**EXTRACTED MATERIAL**
(** [trimmed_end] on the cells before [end], last first; what is left of them
    is the prefix that is kept. *)
Fixpoint trim_reversed (before : list CellData) : list CellData :=
  match before with
  | [] => []
  | cell :: rest =>
      if negb (is_blank_default cell) then before
      else if (cd_width cell =? 0)
              && match lead_of rest with Some lead => 2 <=? cd_width lead | None => false end
      then before
      else trim_reversed rest
  end.

Definition trimmed_end (cells : list CellData) (length : nat) : nat :=
  List.length (trim_reversed (rev (take length cells))).

Definition same_run (cell : CellData) (run : CellSpan) (link_key : option text) : bool :=
  (cd_fg cell =? sp_fg run) && (cd_bg cell =? sp_bg run) && (cd_flags cell =? sp_flags run)
  && bool_decide (cd_fg_rgb cell = sp_fg_rgb run) && bool_decide (cd_bg_rgb cell = sp_bg_rgb run)
  && bool_decide (sp_link_key run = link_key)
  && bool_decide (sp_link_uri run = if is_none link_key then None else cd_link_uri cell).

Definition link_of (cell : CellData) : option text * option text :=
  match cd_link_uri cell, cd_link_key cell with
  | Some uri, Some key => if uri_fits_wire uri then (Some uri, Some key) else (None, None)
  | _, _ => (None, None)
  end.

Definition scalar_text (cell : CellData) : text :=
  (match char_from_u32 (cd_character cell) with Some c => [c] | None => [] end)
  ++ match cd_combining cell with
     | Some combining => omap char_from_u32 combining
     | None => []
     end.

(** The character of a cell that coalesces: one column, one plain scalar. *)
Definition run_character (cell : CellData) : option Z :=
  let scalar :=
    match char_from_u32 (cd_character cell) with
    | Some c => if c <=? 0xffff then Some c else None
    | None => None
    end in
  let has_cluster := match cd_combining cell with Some (_ :: _) => true | _ => false end in
  if (cd_width cell =? 1) && negb has_cluster then scalar else None.

Definition new_span (cell : CellData) (t : text) (columns : Z) : CellSpan :=
  mkCellSpan t (cd_fg cell) (cd_bg cell) (cd_flags cell) (cd_fg_rgb cell) (cd_bg_rgb cell)
    columns (fst (link_of cell)) (snd (link_of cell)).

Definition extend_run (run : CellSpan) (c : Z) : CellSpan :=
  mkCellSpan (sp_text run ++ [c]) (sp_fg run) (sp_bg run) (sp_flags run) (sp_fg_rgb run)
    (sp_bg_rgb run) (sp_columns run + 1) (sp_link_uri run) (sp_link_key run).

(** The continuations that follow a lead. *)
Fixpoint continuations (cells : list CellData) : nat :=
  match cells with
  | cell :: rest => if cd_width cell =? 0 then S (continuations rest) else O
  | [] => O
  end.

**ASSIGNMENT**
Your output should be an exact copy of the lines from the top of the listing above to the line with "else cd_link_uri cell).", both ends included.

**WRITTEN RESPONSE**
(** [trimmed_end] on the cells before [end], last first; what is left of them
    is the prefix that is kept. *)
Fixpoint trim_reversed (before : list CellData) : list CellData :=
  match before with
  | [] => []
  | cell :: rest =>
      if negb (is_blank_default cell) then before
      else if (cd_width cell =? 0)
              && match lead_of rest with Some lead => 2 <=? cd_width lead | None => false end
      then before
      else trim_reversed rest
  end.

Definition trimmed_end (cells : list CellData) (length : nat) : nat :=
  List.length (trim_reversed (rev (take length cells))).

Definition same_run (cell : CellData) (run : CellSpan) (link_key : option text) : bool :=
  (cd_fg cell =? sp_fg run) && (cd_bg cell =? sp_bg run) && (cd_flags cell =? sp_flags run)
  && bool_decide (cd_fg_rgb cell = sp_fg_rgb run) && bool_decide (cd_bg_rgb cell = sp_bg_rgb run)
  && bool_decide (sp_link_key run = link_key)
  && bool_decide (sp_link_uri run = if is_none link_key then None else cd_link_uri cell).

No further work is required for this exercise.